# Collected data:

=== Begin Enclosure ===

(** X13: every buffer handed to [write] of the serial device after
    start-up was handed to it by [_SendRaw] and is recorded in the raw
    history, also when the call raised: at any time the device has been
    sent the six negative acknowledges of [__init__] followed by the
    sent entries of the raw history, in order. *)
Theorem device_writes_are_logged (ls : list label) (s : config) :
  exec ls Sys.init = Some s ->
  _device (drv s) = _device __init__ ++ sent_log (_raw_history (drv s)).
Proof. intros H. eapply (exec_invariant io_inv); eauto using io_step. done. Qed.

Lemma grows_step l s s' : step l s = Some s' -> grows s s'.
Proof.
  unfold grows. intros H. open_config s.
  destruct l as [x| |id|ts id|ts|ts|rd ts| |ts|ts|e]; simpl in H.
  all: step_cases H; simpl; split;
    first [done | by apply prefix_app_r
          | (etrans; [|by apply prefix_app_r]); by apply prefix_app_r ].
Qed.

(** X14: the raw history and the history of in-flight messages are
    append-only: whatever the threads do, from any state of the driver,
    the former content of both lists stays in place as an initial
    segment. *)
Theorem histories_only_grow (ls : list label) (s s' : config) :
  exec ls s = Some s' ->
  _raw_history (drv s) `prefix_of` _raw_history (drv s') /\
  _history (drv s) `prefix_of` _history (drv s').
Proof.
  revert s. induction ls as [|l ls IH]; simpl; intros s H.
  - by injection H as <-.
  - destruct (step l s) as [s1|] eqn:Hs; [|done].
    destruct (grows_step _ _ _ Hs) as [A B], (IH _ H) as [A' B'].
    split; by etrans.
Qed.

Lemma received_log_app h h' :
  received_log (h ++ h') = received_log h ++ received_log h'.
Proof. apply omap_app. Qed.

Lemma in_frames_app q q' : in_frames (q ++ q') = in_frames q ++ in_frames q'.
Proof. apply omap_app. Qed.

Lemma logged_mono h h' (l : list (Q * bytes)) :
  Forall (fun x => x ∈ received_log h) l ->
  Forall (fun x => x ∈ received_log (h ++ h')) l.
Proof.
  intros H. eapply Forall_impl; [exact H|]. intros x Hx. simpl.
  rewrite received_log_app, elem_of_app. by left.
Qed.

Lemma logged_all_mono h h' (ls : list (list (Q * bytes))) :
  Forall (Forall (fun x => x ∈ received_log h)) ls ->
  Forall (Forall (fun x => x ∈ received_log (h ++ h'))) ls.
Proof. intros H. eapply Forall_impl; [exact H|]. intros l. apply logged_mono. Qed.

Lemma logged_deliver h x (ls : list (list (Q * bytes))) :
  x ∈ received_log h ->
  Forall (Forall (fun x => x ∈ received_log h)) ls ->
  Forall (Forall (fun x => x ∈ received_log h)) ((fun l => l ++ [x]) <$> ls).
Proof.
  intros Hx H. apply Forall_fmap. eapply Forall_impl; [exact H|].
  intros l Hl. simpl. apply Forall_app. split; [done|]. by apply Forall_singleton.
Qed.

Lemma logged_now h ts m c :
  Forall (fun x => x ∈ received_log (h ++ [(ts, false, Some m, c)])) [(ts, m)].
Proof.
  apply Forall_singleton. rewrite received_log_app, elem_of_app. right.
  simpl. apply list_elem_of_here.
Qed.

Lemma logged_insert h x k l (ls : list (list (Q * bytes))) :
  x ∈ received_log h -> ls !! k = Some l ->
  Forall (Forall (fun x => x ∈ received_log h)) ls ->
  Forall (Forall (fun x => x ∈ received_log h)) (<[k := l ++ [x]]> ls).
Proof.
  intros Hx Hk H. apply Forall_insert; [done|].
  apply Forall_app. split; [|by apply Forall_singleton].
  rewrite Forall_forall in H. apply H. by eapply list_elem_of_lookup_2.
Qed.

Lemma fw_inv_step l s s' : step l s = Some s' -> fw_inv s -> fw_inv s'.
Proof.
  intros H [A B C D]. unfold logged in *. open_config s.
  unfold rx_frame, fw_frame in *. simpl in *.
  destruct l as [x| |id|ts id|ts|ts|rd ts| |ts|ts|e]; simpl in H.
  all: step_cases H; split; unfold logged, rx_frame, fw_frame; simpl;
    rewrite ?in_frames_app; simpl;
    first
      [ done
      | by apply logged_mono
      | by apply logged_all_mono
      | by apply logged_now
      | by constructor
      | by repeat constructor
      | by (apply Forall_app; split; [done|constructor])
      | by (apply Forall_app; split; [done|repeat constructor])
      | by (apply Forall_app; split; [by apply logged_mono|by apply logged_mono])
      | by inversion B
      | by (apply Forall_singleton; by inversion B)
      | by (eapply logged_insert; [by inversion C|eassumption|done]) ].
Qed.

(** X15: a listener is handed nothing but frames that the receive loop
    has read: every pair (time stamp, frame) a listener has got is in
    the raw history as a received frame with that time stamp. *)
Theorem forwarded_frames_are_logged (ls : list label) (s : config)
    (l : list (Q * bytes)) (x : Q * bytes) :
  exec ls Sys.init = Some s ->
  l ∈ _listeners (drv s) -> x ∈ l ->
  x ∈ received_log (_raw_history (drv s)).
Proof.
  intros H Hl Hx.
  assert (fw_inv s) as [_ _ _ C].
  { eapply (exec_invariant fw_inv); eauto using fw_inv_step.
    split; unfold logged; simpl; constructor. }
  rewrite Forall_forall in C. specialize (C l Hl). unfold logged in C.
  rewrite Forall_forall in C. by apply C.
Qed.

=== End Enclosure ===

# Task directions:
Every line of the data that includes the word "using" should be copied.

# Response for this exercise:
Proof. intros H. eapply (exec_invariant io_inv); eauto using io_step. done. Qed.
  { eapply (exec_invariant fw_inv); eauto using fw_inv_step.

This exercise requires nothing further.